Thanks for the correction. 



Romans922 said:


> And this was not in their tasks to cover this topic.



While it wasn't in the conclusions that they were directed to draw, it would seem to fall within their broad mandate if they wish to address it. Although they may be so divorced from the confessional standards, they may not even see it as an issue. 

---

A question came to mind yesterday, and someone here may know the answer - are any of the members of the committee actually deacons?


----------



## Romans922 (Aug 24, 2016)

Edward said:


> are any of the members of the committee actually deacons?



No, but maybe some deaconesses lol


----------



## earl40 (Aug 24, 2016)

NaphtaliPress said:


> At some point there is a time cut your losses and move along.

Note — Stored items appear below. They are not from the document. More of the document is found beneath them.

(** [lexer_peek_token (parser->lexer)]. *)
Definition parser_peek_after : PM TokenType := λ p,
  match source_peek_token (ParserState.lexer p) with
  | None => Out_of_fuel
  | Some (t, lx) => Returned (type t) (set_tokens p lx (current_token p) (peek_token p))
  end.

Definition set_label (label : string) (n : ASTNode) : ASTNode :=
  match n with
  | AST_WHILE_STATEMENT l c b _ => AST_WHILE_STATEMENT l c b (Some label)
  | AST_FOR_STATEMENT l i c inc b _ => AST_FOR_STATEMENT l i c inc b (Some label)
  | _ => n
  end.

(** [label: while ...] or [label: for ...], at the label. *)
Definition parse_labeled_loop : PM (option ASTNode) :=
  label ← current_text;
  parser_advance ;; parser_advance ;;
  t ← current_type;
  loop ?← (if t =t TOKEN_WHILE then parser_parse_while_statement rec
           else if t =t TOKEN_FOR then parser_parse_for_statement rec
           else mret None);
  mret (Some (set_label label loop)).

(** The statement after the attempt at a labelled loop. *)
Definition parse_plain_statement : PM (option ASTNode) :=
  t ← current_type;
  if t =t TOKEN_EXTERN then parse_declaration_or rec
  else if t =t TOKEN_VAR then parser_parse_var_declaration
  else if t =t TOKEN_RETURN then parser_parse_return_statement
  else if t =t TOKEN_IF then parser_parse_if_statement rec
  else if t =t TOKEN_WHILE then parser_parse_while_statement rec
  else if t =t TOKEN_FOR then parser_parse_for_statement rec
  else if t =t TOKEN_SWITCH then parser_parse_switch_statement rec
  else if t =t TOKEN_MATCH then
    parser_parse_match_core parser_parse_expression (parser_parse_block rec) false
  else if t =t TOKEN_BREAK then parser_parse_break_or_continue TOKEN_BREAK
  else if t =t TOKEN_CONTINUE then parser_parse_break_or_continue TOKEN_CONTINUE
  else if t =t TOKEN_DEFER then parser_parse_defer_or_errdefer rec TOKEN_DEFER
  else if t =t TOKEN_ERRDEFER then parser_parse_defer_or_errdefer rec TOKEN_ERRDEFER
  else if t =t TOKEN_ASM then parser_parse_inline_asm
  else if t =t TOKEN_LBRACE then parser_parse_block rec
  else parse_expression_or_assignment.

Definition parse_statement_step : PM (option ASTNode) :=
  t ← current_type; next ← peek_type;
  if (t =t TOKEN_IDENTIFIER) && (next =t TOKEN_COLON) then
    after_colon ← parser_peek_after;
    if (after_colon =t TOKEN_WHILE) || (after_colon =t TOKEN_FOR) then parse_labeled_loop
    else parse_plain_statement
  else parse_plain_statement.
End nested.

Fixpoint parse_statement_fuel (fuel : nat) : PM (option ASTNode) :=
  match fuel with
  | 0 => out_of_fuel
  | S f => parse_statement_step (parse_statement_fuel f)
  end.

(** A nested statement is parsed with fewer tokens left. *)
Definition parser_parse_statement : PM (option ASTNode) := λ p,
  parse_statement_fuel (S (parser_left p)) p.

I am thankful we are saved by faith which I am still blessed to hear on Sundays. I think how patient Our God was with the RC church before the reformation, and how patient He is with all the factions within Protestantism. That patience makes me persevere with all the horrible things going on in our particular denomination.


----------



## NaphtaliPress (Aug 24, 2016)

Even without issues of conscience per se, I'm just saying that at some point it is like the argument against using public school. The bad teaching and exampling is overwhelming; if you children are grown maybe its one thing but if you have 10, 20 years more for them under this, you need to be sure you are counter addressing all the error and bad examples effectively.


earl40 said:


> NaphtaliPress said:
> 
> 
> > At some point there is a time cut your losses and move along.
> ...


----------



## earl40 (Aug 24, 2016)

NaphtaliPress said:


> Even without issues of conscience per se, I'm just saying that at some point it is like the argument against using public school. The bad teaching and exampling is overwhelming; if you children are grown maybe its one thing but if you have 10, 20 years more for them under this, you need to be sure you are counter addressing all the error and bad examples effectively.
> 
> 
> earl40 said:
> ...



Yes my 3 sons are now over 20 and if they were younger (and me wiser) when we started attending I would have never joined knowing what I know now.


----------